PgmNr D1314: Dynamics of ethanol preference in Drosophila.

Authors:
A. Park; N. Atkinson


Institutes
University of Texas in Austin, Austin, TX.


Keyword: addiction

Abstract:

Alcohol use disorder (AUD) imposes adaptations that perturb psychological and physiological characteristics of an individual that can contribute to the addicted state. Drosophila are favorably used to study alcohol-related behaviors due to their well-developed genetic toolkit, and shorter lifespans. However, previous researchers have struggled to quantify alcohol consumption in Drosophila due to their small size. In addition, the assays available currently cannot measure consumption in a temporally robust way, and rely on starvation to motivate the animals. We have developed a novel assay that measures the amount of consumed ethanol and can accurately track alcohol preference in a starvation independent paradigm. This new assay is temporally precise and better emulates natural feeding behaviors.
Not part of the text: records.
(** * Verification model of the wegathon travel-planner backend

    Shallow embedding of the Python services under
    [python-backend/app/services] and [python-backend/app/tools]:
    the output normalizer [normalize_to_contract] (planner.py), the
    numeric coercions it uses, the end-date computation of prompt_parser.py,
    [MCPClient.call_tool] (mcp_client.py), the session pool (mcp_pool.py),
    the rate-limit retry loop of [chat_with_tools] (anthropic_client.py),
    the JSON guard and turn loop of [generate] (planner.py) and the tool
    catalogue cache of [get_mcp_tools_schema] (adapters.py).

    Modelling conventions.
    - JSON/Python values are [PyVal]; dicts are association lists with
      string keys, in insertion order (Python dicts keep insertion order).
    - Python floats are modelled as exact decimals [Dec] (value
      [dm * 10^de], trailing zeros removed) plus infinities and NaN:
      rounding to binary64 and overflow of huge decimal literals are not
      modelled.  The values compared in the theorems are short decimals,
      whose binary64 images are distinct exactly when the decimals are.
    - Text is ASCII: [str.lower], [str.strip] and the [\d] class act on
      ASCII characters only, and the non-ASCII keys of the translation
      tables are left out (they never match ASCII text).
    - Exceptions are [PyExc kind msg]; a function that may raise returns
      [result]. *)

From Stdlib Require Import String Ascii List ZArith QArith Bool Lia.
Import ListNotations.

Set Warnings "-register-all".
Open Scope Z_scope.
Open Scope string_scope.

(** ** Python values *)

Record Dec := mkDec { dm : Z; de : Z }.

Inductive PyFloat :=
| FFin (d : Dec)
| FInf (neg : bool)
| FNaN.

Inductive PyVal :=
| PNone
| PBool (b : bool)
| PInt (z : Z)
| PFloat (f : PyFloat)
| PStr (s : string)
| PList (l : list PyVal)
| PDict (d : list (string * PyVal)).

Inductive exn := PyExc (kind : string) (msg : string).

Inductive result (A : Type) :=
| Ok (a : A)
| Err (e : exn).
Arguments Ok {A} a.
Arguments Err {A} e.

Definition bind {A B} (m : result A) (k : A -> result B) : result B :=
  match m with Ok a => k a | Err e => Err e end.

Notation "x <- m ;; k" := (bind m (fun x => k))
  (at level 61, m at next level, right associativity).

Definition exn_kind (e : exn) : string := match e with PyExc k _ => k end.

(** [except (ValueError, TypeError)] *)
Definition value_or_type_error (e : exn) : bool :=
  String.eqb (exn_kind e) "ValueError" || String.eqb (exn_kind e) "TypeError".

(** ** Decimals *)

Fixpoint dec_norm_fuel (fuel : nat) (m e : Z) : Dec :=
  match fuel with
  | O => mkDec m e
  | S f =>
      if Z.eqb m 0 then mkDec 0 0
      else if Z.eqb (Z.rem m 10) 0 then dec_norm_fuel f (Z.quot m 10) (e + 1)
      else mkDec m e
  end.

Definition dec_norm (m e : Z) : Dec :=
  dec_norm_fuel (S (Z.to_nat (Z.log2_up (Z.abs m)))) m e.

Definition dec_to_Q (d : Dec) : Q :=
  if Z.leb 0 (de d) then inject_Z (dm d * 10 ^ de d)
  else Qmake (dm d) (Z.to_pos (10 ^ (- de d))).

(** The decimal literal [m * 10^e] as a Python float. *)
Definition fdec (m e : Z) : PyVal := PFloat (FFin (dec_norm m e)).

(** ** Characters and strings *)

Definition is_digit (c : ascii) : bool :=
  let n := nat_of_ascii c in (48 <=? n)%nat && (n <=? 57)%nat.

Definition digit_val (c : ascii) : Z := Z.of_nat (nat_of_ascii c - 48).

(** Python's [str.isspace] on ASCII: \t \n \x0b \x0c \r, \x1c-\x1f, space. *)
Definition is_space (c : ascii) : bool :=
  let n := nat_of_ascii c in
  ((9 <=? n)%nat && (n <=? 13)%nat) || ((28 <=? n)%nat && (n <=? 32)%nat).

Definition lower_char (c : ascii) : ascii :=
  let n := nat_of_ascii c in
  if (65 <=? n)%nat && (n <=? 90)%nat then ascii_of_nat (n + 32) else c.

Fixpoint drop_spaces (l : list ascii) : list ascii :=
  match l with
  | c :: r => if is_space c then drop_spaces r else l
  | [] => []
  end.

(** [s.strip()] *)
Definition py_strip (s : string) : string :=
  string_of_list_ascii (rev (drop_spaces (rev (drop_spaces (list_ascii_of_string s))))).

(** [s.lower()] *)
Definition py_lower (s : string) : string :=
  string_of_list_ascii (map lower_char (list_ascii_of_string s)).

(** [sub in s] for strings *)
Fixpoint str_contains (sub s : string) : bool :=
  if String.prefix sub s then true
  else match s with
       | EmptyString => false
       | String _ r => str_contains sub r
       end.

(** [s.split(sep)[0]] for a one-character separator. *)
Fixpoint split_first (sep : ascii) (s : string) : string :=
  match s with
  | EmptyString => EmptyString
  | String c r => if Ascii.eqb c sep then EmptyString else String c (split_first sep r)
  end.

(** [re.sub(r'[^\d.]', '', s)] *)
Fixpoint keep_digits_dots (s : string) : string :=
  match s with
  | EmptyString => EmptyString
  | String c r =>
      if is_digit c || Ascii.eqb c "." then String c (keep_digits_dots r)
      else keep_digits_dots r
  end.

(** ** Python's [float(str)] and [int(str)] grammars *)

(** digitpart ::= digit (["_"] digit)* ; returns the digits and the rest. *)
Fixpoint digitpart_rest (l : list ascii) : list ascii * list ascii :=
  match l with
  | c :: r =>
      if is_digit c then let '(ds, rest) := digitpart_rest r in (c :: ds, rest)
      else if Ascii.eqb c "_" then
        match r with
        | d :: r' => if is_digit d then let '(ds, rest) := digitpart_rest r' in (d :: ds, rest)
                     else ([], l)
        | [] => ([], l)
        end
      else ([], l)
  | [] => ([], [])
  end.

Definition digitpart (l : list ascii) : option (list ascii * list ascii) :=
  match l with
  | c :: r => if is_digit c then let '(ds, rest) := digitpart_rest r in Some (c :: ds, rest)
              else None
  | [] => None
  end.

Definition digits_value (ds : list ascii) : Z :=
  fold_left (fun acc c => acc * 10 + digit_val c) ds 0.

Definition take_sign (l : list ascii) : bool * list ascii :=
  match l with
  | c :: r => if Ascii.eqb c "-" then (true, r)
              else if Ascii.eqb c "+" then (false, r) else (false, l)
  | [] => (false, [])
  end.

(** exponent ::= ("e" | "E") [sign] digitpart, then end of input *)
Definition exponent_end (l : list ascii) : option Z :=
  match l with
  | [] => Some 0
  | c :: r =>
      if Ascii.eqb (lower_char c) "e" then
        let '(neg, r') := take_sign r in
        match digitpart r' with
        | Some (ds, []) => Some (if neg then - digits_value ds else digits_value ds)
        | _ => None
        end
      else None
  end.

(** unsigned numeric value: (mantissa, exponent) *)
Definition numeric_value (l : list ascii) : option (Z * Z) :=
  match digitpart l with
  | Some (ip, r) =>
      let '(fp, r2) :=
        match r with
        | c :: r' => if Ascii.eqb c "." then
                       match digitpart r' with Some (fp, r'') => (fp, r'') | None => ([], r') end
                     else ([], r)
        | [] => ([], [])
        end in
      match exponent_end r2 with
      | Some x => Some (digits_value (ip ++ fp), x - Z.of_nat (length fp))
      | None => None
      end
  | None =>
      match l with
      | c :: r' =>
          if Ascii.eqb c "." then
            match digitpart r' with
            | Some (fp, r'') =>
                match exponent_end r'' with
                | Some x => Some (digits_value fp, x - Z.of_nat (length fp))
                | None => None
                end
            | None => None
            end
          else None
      | [] => None
      end
  end.

(** [float(s)] for a string [s]; [None] is a ValueError. *)
Definition py_float_of_string (s : string) : option PyFloat :=
  let body := list_ascii_of_string (py_strip s) in
  let '(neg, r) := take_sign body in
  let word := py_lower (string_of_list_ascii r) in
  if String.eqb word "inf" || String.eqb word "infinity" then Some (FInf neg)
  else if String.eqb word "nan" then Some FNaN
  else match numeric_value r with
       | Some (m, e) => Some (FFin (dec_norm (if neg then - m else m) e))
       | None => None
       end.

(** [int(s)] for a string [s] (base 10); [None] is a ValueError. *)
Definition py_int_of_string (s : string) : option Z :=
  let body := list_ascii_of_string (py_strip s) in
  let '(neg, r) := take_sign body in
  match digitpart r with
  | Some (ds, []) => Some (if neg then - digits_value ds else digits_value ds)
  | _ => None
  end.

(** Largest integer magnitude that [float(int)] accepts: rounding reaches
    2^1024 (OverflowError) from 2^1024 - 2^970 on. *)
Definition float_int_limit : Z := 2 ^ 1024 - 2 ^ 970.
Using this assay we have found male Canton S Drosophila naïve to ethanol are innately aversive to it as a food source (>5% ABV), however this aversion disappears when the flies are pretreated with ethanol. In addition, female Drosophila have innate attraction to ethanol (<15% ABV). Now, we are measuring ethanol preference in mutants that were selected through identifying genes that were epigenetically regulated during tolerance acquisition. These mutants are not able to acquire functional tolerance to alcohol and testing their ethanol preference will determine if tolerance to alcohol exacerbates preference for drinking.